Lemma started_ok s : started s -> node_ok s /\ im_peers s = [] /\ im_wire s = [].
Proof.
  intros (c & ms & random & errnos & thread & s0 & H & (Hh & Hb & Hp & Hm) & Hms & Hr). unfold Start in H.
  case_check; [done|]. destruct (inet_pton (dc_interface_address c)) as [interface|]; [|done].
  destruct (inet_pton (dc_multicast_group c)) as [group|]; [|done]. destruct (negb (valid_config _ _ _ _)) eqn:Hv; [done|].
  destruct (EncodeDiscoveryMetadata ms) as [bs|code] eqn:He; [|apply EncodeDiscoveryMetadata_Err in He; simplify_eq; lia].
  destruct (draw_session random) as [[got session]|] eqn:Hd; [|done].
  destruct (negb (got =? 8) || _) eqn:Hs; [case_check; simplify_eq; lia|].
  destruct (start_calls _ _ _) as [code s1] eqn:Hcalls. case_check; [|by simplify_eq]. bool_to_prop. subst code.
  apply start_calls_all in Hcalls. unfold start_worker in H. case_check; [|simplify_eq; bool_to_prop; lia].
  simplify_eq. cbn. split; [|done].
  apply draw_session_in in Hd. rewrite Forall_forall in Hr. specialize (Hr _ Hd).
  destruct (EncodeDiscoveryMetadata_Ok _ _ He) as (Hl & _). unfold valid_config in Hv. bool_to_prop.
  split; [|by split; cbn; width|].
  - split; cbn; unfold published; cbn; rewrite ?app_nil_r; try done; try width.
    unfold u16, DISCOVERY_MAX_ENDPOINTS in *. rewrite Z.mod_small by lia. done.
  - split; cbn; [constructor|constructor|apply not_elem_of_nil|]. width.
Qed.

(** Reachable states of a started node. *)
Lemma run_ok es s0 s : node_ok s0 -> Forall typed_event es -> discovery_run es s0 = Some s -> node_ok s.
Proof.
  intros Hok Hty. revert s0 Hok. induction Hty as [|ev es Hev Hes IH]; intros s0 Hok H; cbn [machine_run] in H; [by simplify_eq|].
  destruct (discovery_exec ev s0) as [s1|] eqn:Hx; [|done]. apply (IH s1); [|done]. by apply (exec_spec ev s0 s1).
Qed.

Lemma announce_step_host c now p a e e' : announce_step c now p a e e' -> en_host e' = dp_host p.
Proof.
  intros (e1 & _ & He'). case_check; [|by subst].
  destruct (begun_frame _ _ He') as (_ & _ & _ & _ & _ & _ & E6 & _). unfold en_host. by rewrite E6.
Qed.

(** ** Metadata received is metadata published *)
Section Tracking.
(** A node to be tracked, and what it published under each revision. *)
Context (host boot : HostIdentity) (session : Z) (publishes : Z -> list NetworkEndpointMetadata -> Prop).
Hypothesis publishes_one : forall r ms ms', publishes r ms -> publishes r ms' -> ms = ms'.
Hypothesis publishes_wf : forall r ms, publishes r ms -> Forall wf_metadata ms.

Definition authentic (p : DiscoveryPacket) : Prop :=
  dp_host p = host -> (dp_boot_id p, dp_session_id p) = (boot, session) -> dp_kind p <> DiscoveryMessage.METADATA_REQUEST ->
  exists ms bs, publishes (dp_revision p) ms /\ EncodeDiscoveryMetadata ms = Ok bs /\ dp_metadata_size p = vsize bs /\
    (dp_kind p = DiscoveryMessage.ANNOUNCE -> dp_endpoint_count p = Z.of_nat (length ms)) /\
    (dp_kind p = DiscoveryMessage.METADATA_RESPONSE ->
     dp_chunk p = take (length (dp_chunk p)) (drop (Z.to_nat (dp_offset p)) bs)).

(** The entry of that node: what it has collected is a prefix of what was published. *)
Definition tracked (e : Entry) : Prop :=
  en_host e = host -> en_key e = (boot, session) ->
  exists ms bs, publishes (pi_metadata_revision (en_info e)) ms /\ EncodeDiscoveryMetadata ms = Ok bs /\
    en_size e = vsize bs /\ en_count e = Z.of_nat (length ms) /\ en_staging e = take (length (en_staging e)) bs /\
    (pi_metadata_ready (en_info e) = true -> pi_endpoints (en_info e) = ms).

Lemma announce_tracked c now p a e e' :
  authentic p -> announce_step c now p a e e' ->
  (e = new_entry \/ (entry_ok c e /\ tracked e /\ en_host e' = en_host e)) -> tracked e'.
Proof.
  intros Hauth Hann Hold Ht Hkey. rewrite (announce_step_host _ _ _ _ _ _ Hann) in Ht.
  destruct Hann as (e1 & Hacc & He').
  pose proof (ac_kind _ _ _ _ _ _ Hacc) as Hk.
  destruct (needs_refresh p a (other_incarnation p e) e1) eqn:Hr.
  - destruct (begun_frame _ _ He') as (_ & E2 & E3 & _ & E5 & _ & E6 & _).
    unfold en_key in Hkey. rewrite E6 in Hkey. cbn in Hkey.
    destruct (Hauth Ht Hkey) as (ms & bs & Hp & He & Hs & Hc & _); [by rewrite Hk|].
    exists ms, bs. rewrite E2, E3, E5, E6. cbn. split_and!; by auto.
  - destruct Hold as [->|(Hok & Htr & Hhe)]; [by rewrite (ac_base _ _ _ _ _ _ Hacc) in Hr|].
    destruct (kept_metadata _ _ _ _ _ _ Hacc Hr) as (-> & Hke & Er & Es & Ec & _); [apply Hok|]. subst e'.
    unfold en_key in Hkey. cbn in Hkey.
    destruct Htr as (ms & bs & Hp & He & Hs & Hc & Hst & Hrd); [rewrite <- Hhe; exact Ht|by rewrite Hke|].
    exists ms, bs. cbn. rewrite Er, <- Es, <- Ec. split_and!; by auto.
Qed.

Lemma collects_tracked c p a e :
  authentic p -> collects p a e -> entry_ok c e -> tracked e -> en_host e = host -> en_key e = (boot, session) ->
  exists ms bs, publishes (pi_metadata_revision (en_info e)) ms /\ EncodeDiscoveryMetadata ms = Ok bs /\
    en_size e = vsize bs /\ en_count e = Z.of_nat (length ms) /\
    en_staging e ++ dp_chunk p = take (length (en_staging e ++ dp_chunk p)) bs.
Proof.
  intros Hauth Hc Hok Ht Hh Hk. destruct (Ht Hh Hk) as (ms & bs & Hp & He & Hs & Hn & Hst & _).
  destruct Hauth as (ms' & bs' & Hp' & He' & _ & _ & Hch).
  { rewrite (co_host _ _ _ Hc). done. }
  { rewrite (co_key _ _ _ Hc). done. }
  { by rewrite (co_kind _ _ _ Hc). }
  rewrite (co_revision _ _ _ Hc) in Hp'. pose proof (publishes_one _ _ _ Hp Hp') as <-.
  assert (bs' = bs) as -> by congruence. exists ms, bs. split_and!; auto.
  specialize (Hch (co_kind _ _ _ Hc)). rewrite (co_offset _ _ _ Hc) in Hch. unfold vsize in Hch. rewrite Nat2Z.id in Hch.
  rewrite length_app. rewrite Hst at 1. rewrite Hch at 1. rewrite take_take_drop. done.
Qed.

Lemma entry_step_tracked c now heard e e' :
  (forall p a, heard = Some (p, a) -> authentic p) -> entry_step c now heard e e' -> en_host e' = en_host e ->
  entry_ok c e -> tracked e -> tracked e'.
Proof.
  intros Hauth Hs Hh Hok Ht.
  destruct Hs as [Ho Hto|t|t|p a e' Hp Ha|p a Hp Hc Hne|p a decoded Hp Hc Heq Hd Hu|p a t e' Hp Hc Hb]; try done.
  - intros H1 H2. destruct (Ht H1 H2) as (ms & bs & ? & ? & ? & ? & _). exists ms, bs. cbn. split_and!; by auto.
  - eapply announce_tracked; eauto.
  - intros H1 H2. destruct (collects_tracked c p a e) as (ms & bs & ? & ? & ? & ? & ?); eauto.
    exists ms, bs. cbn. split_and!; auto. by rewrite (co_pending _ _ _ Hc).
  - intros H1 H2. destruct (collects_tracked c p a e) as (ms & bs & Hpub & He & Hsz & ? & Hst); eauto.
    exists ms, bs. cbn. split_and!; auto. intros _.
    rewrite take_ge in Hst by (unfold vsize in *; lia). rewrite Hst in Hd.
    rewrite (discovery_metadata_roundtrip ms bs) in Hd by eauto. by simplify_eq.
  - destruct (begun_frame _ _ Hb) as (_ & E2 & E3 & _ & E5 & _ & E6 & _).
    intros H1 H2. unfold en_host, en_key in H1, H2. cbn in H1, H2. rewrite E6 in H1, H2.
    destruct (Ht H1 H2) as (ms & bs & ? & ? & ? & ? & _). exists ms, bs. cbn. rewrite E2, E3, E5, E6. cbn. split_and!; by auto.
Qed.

▸ Your task
All lines from the one containing "rewrite (discovery_metadata_roundtrip ms" through the final line of the listing above are to be reproduced exactly; include both and add nothing.

▸ Response to the exercise
    rewrite (discovery_metadata_roundtrip ms bs) in Hd by eauto. by simplify_eq.
  - destruct (begun_frame _ _ Hb) as (_ & E2 & E3 & _ & E5 & _ & E6 & _).
    intros H1 H2. unfold en_host, en_key in H1, H2. cbn in H1, H2. rewrite E6 in H1, H2.
    destruct (Ht H1 H2) as (ms & bs & ? & ? & ? & ? & _). exists ms, bs. cbn. rewrite E2, E3, E5, E6. cbn. split_and!; by auto.
Qed.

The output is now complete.